(* ===== verification/DecimalScanner.v ===== *)
(** shared/decimal_text.py: the character scanner of exact-decimal text agrees with Python's
    [Decimal]. A text in the grammar is read, sign, coefficient and exponent alike, by
    [Decimal]; it is positive for the scanner exactly when the number is; and it fails to
    normalise only through an exponent that leaves the range of a 64-bit build. *)
From S2P Require Import Prelude Errors DecimalText DecimalCanonical.

(** * Characters of the grammar *)

(** Neither stripped nor dropped by [Decimal]. *)
Definition plain (c : ascii) : bool := negb (is_space c) && negb (bool_decide (c = "_"%char)).

Lemma digit_is_plain c : is_digit c = true -> plain c = true.
Proof. by_code_point. Qed.

Lemma sign_is_plain c : is_sign c = true -> plain c = true.
Proof. by_code_point. Qed.

Lemma exp_mark_is_plain c : is_exp_mark c = true -> plain c = true.
Proof. by_code_point. Qed.

Lemma digits_plain l : digits l -> forallb plain l = true.
Proof.
  induction l as [|c l IH]; [done|]. intros [Hc Hl]%digits_cons. simpl.
  by rewrite digit_is_plain, IH.
Qed.

Lemma span_plain l a r : span is_digit l = (a, r) -> forallb plain r = true -> forallb plain l = true.
Proof.
  intros Hs Hr. rewrite (span_app _ _ _ _ Hs), forallb_app, Hr, andb_true_r.
  apply digits_plain. by apply span_prefix_forall in Hs.
Qed.

Lemma take_sign_plain l neg r : take_sign l = (neg, r) -> forallb plain r = true ->
  forallb plain l = true.
Proof.
  destruct l as [|c l]; [done|]. simpl. destruct (is_sign c) eqn:Hc; intros [= _ <-]; [|done].
  simpl. by rewrite sign_is_plain.
Qed.

Lemma take_coefficient_plain l a b r : take_coefficient l = (a, b, r) -> forallb plain r = true ->
  forallb plain l = true.
Proof.
  unfold take_coefficient. destruct (span is_digit l) as [i rest] eqn:Hi. intros H Hr.
  apply (span_plain _ _ _ Hi). destruct rest as [|c rest]; [done|].
  destruct (decide (c = "."%char)) as [->|]; [|by simplify_eq].
  destruct (span is_digit rest) as [f r'] eqn:Hf. simplify_eq. simpl. by apply (span_plain _ _ _ Hf).
Qed.

Lemma ldrop_plain l : forallb plain l = true -> ldrop is_space l = l.
Proof.
  destruct l as [|c l]; [done|]. simpl. unfold plain. rewrite !andb_true_iff, negb_true_iff.
  by intros [[-> _] _].
Qed.

Lemma plain_reverse l : forallb plain l = true -> forallb plain (reverse l) = true.
Proof. rewrite !forallb_forall. intros H x Hx. apply H. by rewrite <- (reverse_Permutation l). Qed.

(** [Decimal] sees the characters of such a text as they are. *)
Lemma plain_unchanged l : forallb plain l = true ->
  List.filter (fun c => negb (bool_decide (c = "_"%char))) (rdrop is_space (ldrop is_space l)) = l.
Proof.
  intros Hl. rewrite ldrop_plain by done. unfold rdrop.
  rewrite ldrop_plain, reverse_involutive by by apply plain_reverse. apply filter_all.
  induction l as [|c l IH]; [done|]. simpl in *. apply andb_true_iff in Hl as [Hc Hl].
  unfold plain in Hc. apply andb_true_iff in Hc as [_ ->]. by apply IH.
Qed.

(** A text that starts with a digit or a point is not a special value. *)
Lemma numeric_not_special l a b r : take_coefficient l = (a, b, r) -> a ++ b <> [] ->
  is_special l = false.
Proof.
  intros Hc Hab. assert (exists c l', l = c :: l' /\ (is_digit c = true \/ c = "."%char))
    as (c & l' & -> & Hhead).
  { unfold take_coefficient in Hc. destruct l as [|c l]; [simpl in Hc; by simplify_eq|].
    exists c, l. split; [done|]. simpl in Hc. destruct (is_digit c); [by left|].
    destruct (decide (c = "."%char)); [by right|by simplify_eq]. }
  assert (lower_ascii c = c /\ c <> "i"%char /\ c <> "n"%char /\ c <> "s"%char) as (Hl & Hi & Hn & Hs)
    by (destruct Hhead as [Hd| ->]; [apply digit_plain in Hd; tauto|by split_and!]).
  unfold is_special. cbn [map]. rewrite Hl.
  rewrite !bool_decide_eq_false_2 by (by intros [= ?]).
  destruct (map lower_ascii l') as [|x [|y w]]; try done. simpl.
  rewrite bool_decide_eq_false_2; [done|]. by intros [= ?].
Qed.

(** ** Where the parts are *)

Lemma take_sign_suffix l neg r : take_sign l = (neg, r) -> exists pre, l = pre ++ r.
Proof.
  destruct l as [|c l]; simpl; [intros [= _ <-]; by exists []|].
  destruct (is_sign c); intros [= _ <-]; [by exists [c]|by exists []].
Qed.

Lemma take_coefficient_suffix l a b r : take_coefficient l = (a, b, r) ->
  exists pre, l = pre ++ r /\ (length a + length b <= length pre)%nat.
Proof.
  unfold take_coefficient. destruct (span is_digit l) as [i rest] eqn:Hi.
  apply span_app in Hi as ->. destruct rest as [|c rest].
  - intros [= <- <- <-]. exists i. split; [done|simpl; lia].
  - destruct (decide (c = "."%char)) as [->|].
    + destruct (span is_digit rest) as [f r'] eqn:Hf. apply span_app in Hf as ->.
      intros [= <- <- <-]. exists (i ++ "."%char :: f). rewrite <- app_assoc.
      split; [done|]. rewrite length_app. simpl. lia.
    + intros [= <- <- <-]. exists i. split; [done|simpl; lia].
Qed.

(** * The scanner and [Decimal] *)

(** What follows the coefficient of a text in the grammar: nothing, or an exponent. *)
Definition exponent_of (tail : list ascii) : option Z :=
  match tail with
  | [] => Some 0
  | c :: tail =>
      if is_exp_mark c then
        let '(exp_neg, tail) := take_sign tail in
        match span is_digit tail with
        | ((_ :: _) as exp_digits, []) =>
            Some (if exp_neg then - digits_value exp_digits else digits_value exp_digits)
        | _ => None
        end
      else None
  end.

Lemma exponent_plain tail e : exponent_of tail = Some e -> forallb plain tail = true.
Proof.
  destruct tail as [|c tail]; [done|]. simpl. destruct (is_exp_mark c) eqn:Hc; [|done].
  destruct (take_sign tail) as [n t] eqn:Ht. destruct (span is_digit t) as [[|x a] [|y b]] eqn:Hs;
    try done. intros _. rewrite (exp_mark_is_plain _ Hc). simpl.
  by apply (take_sign_plain _ _ _ Ht), (span_plain _ _ _ Hs).
Qed.

(** Both readers, on the parts. *)
Lemma analyze_parts v neg rest I F tail : take_sign (chars v) = (neg, rest) ->
  take_coefficient rest = (I, F, tail) ->
  analyze_exact_decimal_text v =
    if bool_decide (I ++ F = []) then (false, false)
    else match exponent_of tail with
         | Some _ => (true, negb neg && existsb nonzero_digit (I ++ F))
         | None => (false, false)
         end.
Proof.
  intros Hs Hc. unfold analyze_exact_decimal_text. destruct v as [|c v].
  { injection Hs as <- <-. injection Hc as <- <- <-. reflexivity. }
  cbn [is_empty]. rewrite Hs, Hc. destruct (I ++ F) as [|x l]; [done|]. simpl.
  destruct tail as [|m tail]; [done|]. simpl. destruct (is_exp_mark m); [|done].
  destruct (take_sign tail) as [n t]. by destruct (span is_digit t) as [[] []].
Qed.

Lemma parse_parts neg l I F tail e : take_coefficient l = (I, F, tail) -> I ++ F <> [] ->
  exponent_of tail = Some e -> parse_number neg l = make_decimal neg I F e.
Proof.
  intros Hc Hn. unfold parse_number. rewrite Hc. destruct (I ++ F) as [|x d]; [done|].
  destruct tail as [|m tail]; simpl; [by intros [= <-]|]. destruct (is_exp_mark m); [|done].
  destruct (take_sign tail) as [n t]. destruct (span is_digit t) as [[] []]; try done.
  by intros [= <-].
Qed.

(** Sign, integer and fractional digits, and exponent of a text. *)
Definition text_parts (v : string) : bool * list ascii * list ascii * option Z :=
  let '(neg, rest) := take_sign (chars v) in
  let '(int_digits, frac_digits, tail) := take_coefficient rest in
  (neg, int_digits, frac_digits, exponent_of tail).

Lemma scanner_reads v positive : analyze_exact_decimal_text v = (true, positive) ->
  exists neg I F e, text_parts v = (neg, I, F, Some e) /\
    digits I /\ digits F /\ is_blank v = false /\
    decimal_of_string v = make_decimal neg I F e /\
    positive = negb neg && existsb nonzero_digit (I ++ F) /\
    (existsb is_exp_mark (chars v) = false -> e = 0) /\
    (length I + length F <= length (chars v))%nat.
Proof.
  destruct (take_sign (chars v)) as [neg rest] eqn:Hsign.
  destruct (take_coefficient rest) as [[I F] tail] eqn:Hcoef.
  rewrite (analyze_parts v neg rest I F tail) by done. case_bool_decide as Hn; [done|].
  destruct (exponent_of tail) as [e|] eqn:He; [|done]. intros [= Hp].
  destruct (take_coefficient_digits _ _ _ _ Hcoef) as [HI HF]. exists neg, I, F, e.
  assert (forallb plain (chars v) = true) as Hplain
    by (apply (take_sign_plain _ _ _ Hsign), (take_coefficient_plain _ _ _ _ Hcoef);
        by eapply exponent_plain).
  destruct (take_sign_suffix _ _ _ Hsign) as [pre Hpre].
  destruct (take_coefficient_suffix _ _ _ _ Hcoef) as (pre' & Hpre' & Hlen).
  split_and!; [by unfold text_parts; rewrite Hsign, Hcoef, He|done|done| | |done| |].
  - destruct v as [|c v]; [by injection Hsign as <- <-; injection Hcoef as <- <- <-|].
    apply andb_true_iff in Hplain as [Hc _]. unfold plain in Hc. simpl. by destruct (is_space c).
  - unfold decimal_of_string. rewrite plain_unchanged, Hsign by done.
    rewrite (numeric_not_special _ _ _ _ Hcoef Hn). by apply (parse_parts _ _ _ _ tail).
  - rewrite Hpre, Hpre'. rewrite !existsb_app, !orb_false_iff. intros (_ & _ & Hm).
    destruct tail as [|c tail]; [simpl in He; congruence|]. simpl in He, Hm.
    by destruct (is_exp_mark c).
  - rewrite Hpre, Hpre', !length_app. lia.
Qed.

(** The digits of the coefficient decide the sign. *)
Lemma nonzero_digits l : digits l -> existsb nonzero_digit l = negb (forallb is_zero_char l).
Proof.
  induction l as [|c l IH]; [done|]. intros [_ Hl]%digits_cons. simpl. rewrite (IH Hl).
  unfold nonzero_digit, is_zero_char. by destruct (bool_decide _).
Qed.

Lemma stripped_zero l : forallb is_zero_char (strip_leading_zeros l) = forallb is_zero_char l.
Proof.
  unfold strip_leading_zeros. destruct (ldrop_spec is_zero_char l) as (pre & Heq & Hpre).
  rewrite Heq at 2. rewrite forallb_app, Hpre. by destruct (ldrop is_zero_char l).
Qed.

Lemma make_decimal_finite neg I F e d : make_decimal neg I F e = DFinite d ->
  d_neg d = neg /\ forallb is_zero_char (d_digits d) = forallb is_zero_char (I ++ F).
Proof.
  unfold make_decimal. destruct (_ && _); [|done]. intros [= <-]. simpl. by rewrite stripped_zero.
Qed.

(** C20. The scanner agrees with [Decimal]: of a text in the exact-decimal grammar [Decimal] reads
    the same parts, so it is never one of the special values; and when they are a number, the
    scanner calls it positive exactly when that number is greater than zero. *)
Theorem scanner_agrees_with_Decimal v : is_exact_decimal_text v = true ->
  exists neg int_digits frac_digits e, text_parts v = (neg, int_digits, frac_digits, Some e) /\
  decimal_of_string v = make_decimal neg int_digits frac_digits e /\
  forall d, decimal_of_string v = DFinite d ->
    is_positive_exact_decimal_text v = negb (decimal_le_zero v) /\
    (is_positive_exact_decimal_text v = true <-> d_neg d = false /\ 0 < digits_value (d_digits d)).
Proof.
  unfold is_exact_decimal_text, is_positive_exact_decimal_text.
  destruct (analyze_exact_decimal_text v) as [valid positive] eqn:Ha. simpl. intros ->.
  apply scanner_reads in Ha as (neg & I & F & e & Hp & HI & HF & _ & Hv & -> & _).
  exists neg, I, F, e. split; [done|]. split; [done|]. intros d Hd.
  pose proof (decimal_of_string_well_formed v d Hd) as [Hw _].
  pose proof Hd as Hm. rewrite Hv in Hm. apply make_decimal_finite in Hm as [<- Hz].
  unfold decimal_le_zero. rewrite Hd, nonzero_digits, <- Hz by by apply digits_app.
  simpl. rewrite negb_orb. split; [done|]. rewrite andb_true_iff, !negb_true_iff.
  apply and_iff_compat_l. split.
  - intros Hnz. pose proof (digits_value_bound (d_digits d) (proj1 Hw)).
    destruct (Z.eq_dec (digits_value (d_digits d)) 0) as [E|]; [|lia].
    apply leading_zero in E; [|done]. by rewrite E in Hnz.
  - intros Hpos. apply not_true_is_false. intros E. rewrite digits_value_all_zero in Hpos by done. lia.
Qed.

(** C21. A text in the grammar normalises exactly when the exponents of its first and of its
    last digit are in the range of a 64-bit build of [Decimal]; without an exponent mark, and
    with fewer characters than that range is wide, it always does. *)
Theorem exact_text_normalises v neg I F e :
  is_exact_decimal_text v = true -> text_parts v = (neg, I, F, Some e) ->
  let exponent := e - Z.of_nat (length F) in
  ((exists t, normalize_decimal_text v = Ok t) <->
   min_etiny <= exponent /\
   exponent + Z.of_nat (length (strip_leading_zeros (I ++ F))) - 1 <= max_emax) /\
  (existsb is_exp_mark (chars v) = false -> Z.of_nat (length (chars v)) <= max_emax ->
   exists t, normalize_decimal_text v = Ok t).
Proof.
  unfold is_exact_decimal_text.
  destruct (analyze_exact_decimal_text v) as [valid positive] eqn:Ha. simpl. intros -> Hparts.
  apply scanner_reads in Ha as (? & ? & ? & ? & Hp & HI & HF & Hb & Hv & _ & He & Hlen).
  rewrite Hparts in Hp. injection Hp as <- <- <- <-.
  assert (digits (I ++ F)) as HIF by by apply digits_app.
  destruct (strip_leading_zeros_spec (I ++ F) HIF) as (_ & _ & Hl).
  assert ((exists t, normalize_decimal_text v = Ok t) <->
    min_etiny <= e - Z.of_nat (length F) /\
    e - Z.of_nat (length F) + Z.of_nat (length (strip_leading_zeros (I ++ F))) - 1 <= max_emax) as Hiff.
  { unfold normalize_decimal_text. rewrite Hb, Hv. unfold make_decimal.
    rewrite <- !Z.leb_le, <- andb_true_iff. destruct (_ && _); split; try done; [by eexists|].
    by intros [t Ht]. }
  split; [exact Hiff|]. intros Hm Hmax. apply Hiff. rewrite (He Hm). rewrite length_app in Hl.
  unfold min_etiny, max_emax in *. lia.
Qed.

(** ** Examples *)

Lemma scanner_agrees_with_Decimal_witness :
  is_positive_exact_decimal_text "+0.50e-3" = true /\ decimal_le_zero "+0.50e-3" = false.
Proof.
  destruct (decimal_of_string "+0.50e-3") as [d| |] eqn:Hd; [|vm_compute in Hd; discriminate Hd..].
  destruct (scanner_agrees_with_Decimal "+0.50e-3" eq_refl) as (_ & _ & _ & _ & _ & _ & Hs).
  destruct (Hs d Hd) as [Hp _].
  split; [vm_compute; reflexivity|]. vm_compute in Hp. vm_compute. reflexivity.
Defined.

Lemma exact_text_normalises_witness : exists t, normalize_decimal_text "0001.50" = Ok t.
Proof.
  destruct (exact_text_normalises "0001.50" false (chars "0001") (chars "50") 0 eq_refl eq_refl)
    as [_ Hn].
  apply Hn; [reflexivity|]. vm_compute. discriminate.
Defined.

(** A positive text of the grammar that does not normalise. *)
Example exact_text_out_of_range :
  is_positive_exact_decimal_text "1e1000000000000000000" = true /\
  normalize_decimal_text "1e1000000000000000000" = raise ValueError "invalid decimal text".
Proof. split; vm_compute; reflexivity. Qed.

★ ★ ★ ★

ACTIVITY: Give only the number of lines in the records that include the word "than".

YOUR RESPONSE: 2